--- The records Enclosed Below ---
Lemma worker_message_in_range w ty pl :
  endpoint_ok w -> 0 <= ty <= u16_max -> AUTH_PREFIX_SIZE + len pl <= MAX_PAYLOAD_SIZE ->
  message_in_range (worker_message w ty pl).
Proof.
  intros ((Hi & Hg & Hp) & Hn & _) Hty Hpl. unfold message_in_range.
  cbn [m_type m_flags m_instance m_generation m_payload m_descriptors worker_message].
  split_and!; try done; try lia.
  unfold authenticated_payload. rewrite !len_app, len_be_bytes, Hn. unfold AUTH_PREFIX_SIZE in Hpl. lia.
Qed.

(** What a worker sends within the bounds arrives, authenticated, as it was sent. *)
Lemma worker_send_delivered w ty pl rest peer e :
  endpoint_ok w -> 0 <= ty <= u16_max -> AUTH_PREFIX_SIZE + len pl <= MAX_PAYLOAD_SIZE ->
  let seq := next_send_sequence (we_endpoint w) in
  expected_sequence (last_received_sequence e) = Ok seq ->
  exists w' frame f,
    worker_send sendmsg ancillary_push ty pl w = (Ok seq, w') /\
    SeqpacketEndpoint_receive fcntl_getfd fcntl_setfd
      (Ok (delivered (worker_message w ty pl) seq rest peer)) e =
      (Ok frame, mkEndpoint (next_send_sequence e) (Some seq)) /\
    authenticate_frame frame (pid peer) (we_identity w) (we_nonce w) = Ok f /\
    message_type (auth_header f) = ty /\ generation (auth_header f) = id_generation (we_identity w) /\
    auth_descriptors f = [] /\ auth_payload f = pl.
Proof.
  intros Hw Hty Hpl seq He. pose proof (worker_message_in_range w ty pl Hw Hty Hpl) as Hm.
  pose proof Hw as ((_ & _ & Hp) & Hn & Hs).
  pose proof (send_in_range _ _ _ _ Hk (worker_message w ty pl) (we_endpoint w) Hm ltac:(lia)) as Hsend.
  pose (frame := mkFrame (Fd:=Fd) (header_of (worker_message w ty pl) seq)
    (authenticated_payload (id_protocol (we_identity w)) (we_nonce w) pl) [] peer).
  destruct (authenticated_pieces (id_protocol (we_identity w)) (we_nonce w) pl Hp Hn) as (H1 & H2 & H3 & H4).
  eexists _, frame, (mkAuthenticated frame). split_and!; try done.
  - unfold worker_send, WorkerEndpoint_send. unfold send_message in Hsend.
    cbn [m_type m_flags m_instance m_generation m_payload m_descriptors worker_message] in Hsend.
    by rewrite Hsend.
  - apply (receive_Ok fcntl_getfd fcntl_setfd).
    rewrite (receive_delivered _ _ _ _ Hk) by (done || unfold seq; lia). done.
  - apply authenticate_Ok. split_and!; try done. apply Z.ltb_ge in H1. exact H1.
Qed.
End Delivery.

(** ** Properties *)

(** C30: a status report is read back exactly.  When memory suffices the encoder
    accepts precisely the reports within its bounds; the decoder accepts a frame
    precisely when it is a status message without descriptors whose payload is
    the encoding of a well-formed report of the frame's generation with events
    in cursor order, and it returns that report.  So a payload has one reading
    and a report one encoding. *)
Theorem status_exact {Fd} reserve reserve_vec (frame : AuthenticatedFrame Fd) s :
  (forall n, reserve n = true) -> (forall n, reserve_vec n = true) ->
  len (auth_payload frame) <= usize_max ->
  (forall p, encode_status reserve s = Ok p <-> status_encodable s /\ p = status_bytes s) /\
  (decode_status reserve_vec frame = Ok s <->
   message_type (auth_header frame) = STATUS_MESSAGE /\ auth_descriptors frame = [] /\
   encode_status reserve s = Ok (auth_payload frame) /\
   s_generation_id s = generation (auth_header frame) /\ status_typed s /\ events_ordered s).
Proof.
  intros Hr Hv Hl.
  assert (forall p, encode_status reserve s = Ok p <-> status_encodable s /\ p = status_bytes s) as He.
  { intros p. split; [apply encode_status_Ok|]. intros [? ->]. by apply encode_status_encodable. }
  split; [exact He|]. rewrite (decode_status_Ok _ Hv) by done. rewrite He. tauto.
Qed.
--- End of Enclosed The records ---
Copy the material above word for word, taking the first line, the line containing "(Ok (delivered (worker_message", and every line between them, and nothing else.

### Your solution:
Lemma worker_message_in_range w ty pl :
  endpoint_ok w -> 0 <= ty <= u16_max -> AUTH_PREFIX_SIZE + len pl <= MAX_PAYLOAD_SIZE ->
  message_in_range (worker_message w ty pl).
Proof.
  intros ((Hi & Hg & Hp) & Hn & _) Hty Hpl. unfold message_in_range.
  cbn [m_type m_flags m_instance m_generation m_payload m_descriptors worker_message].
  split_and!; try done; try lia.
  unfold authenticated_payload. rewrite !len_app, len_be_bytes, Hn. unfold AUTH_PREFIX_SIZE in Hpl. lia.
Qed.

(** What a worker sends within the bounds arrives, authenticated, as it was sent. *)
Lemma worker_send_delivered w ty pl rest peer e :
  endpoint_ok w -> 0 <= ty <= u16_max -> AUTH_PREFIX_SIZE + len pl <= MAX_PAYLOAD_SIZE ->
  let seq := next_send_sequence (we_endpoint w) in
  expected_sequence (last_received_sequence e) = Ok seq ->
  exists w' frame f,
    worker_send sendmsg ancillary_push ty pl w = (Ok seq, w') /\
    SeqpacketEndpoint_receive fcntl_getfd fcntl_setfd
      (Ok (delivered (worker_message w ty pl) seq rest peer)) e =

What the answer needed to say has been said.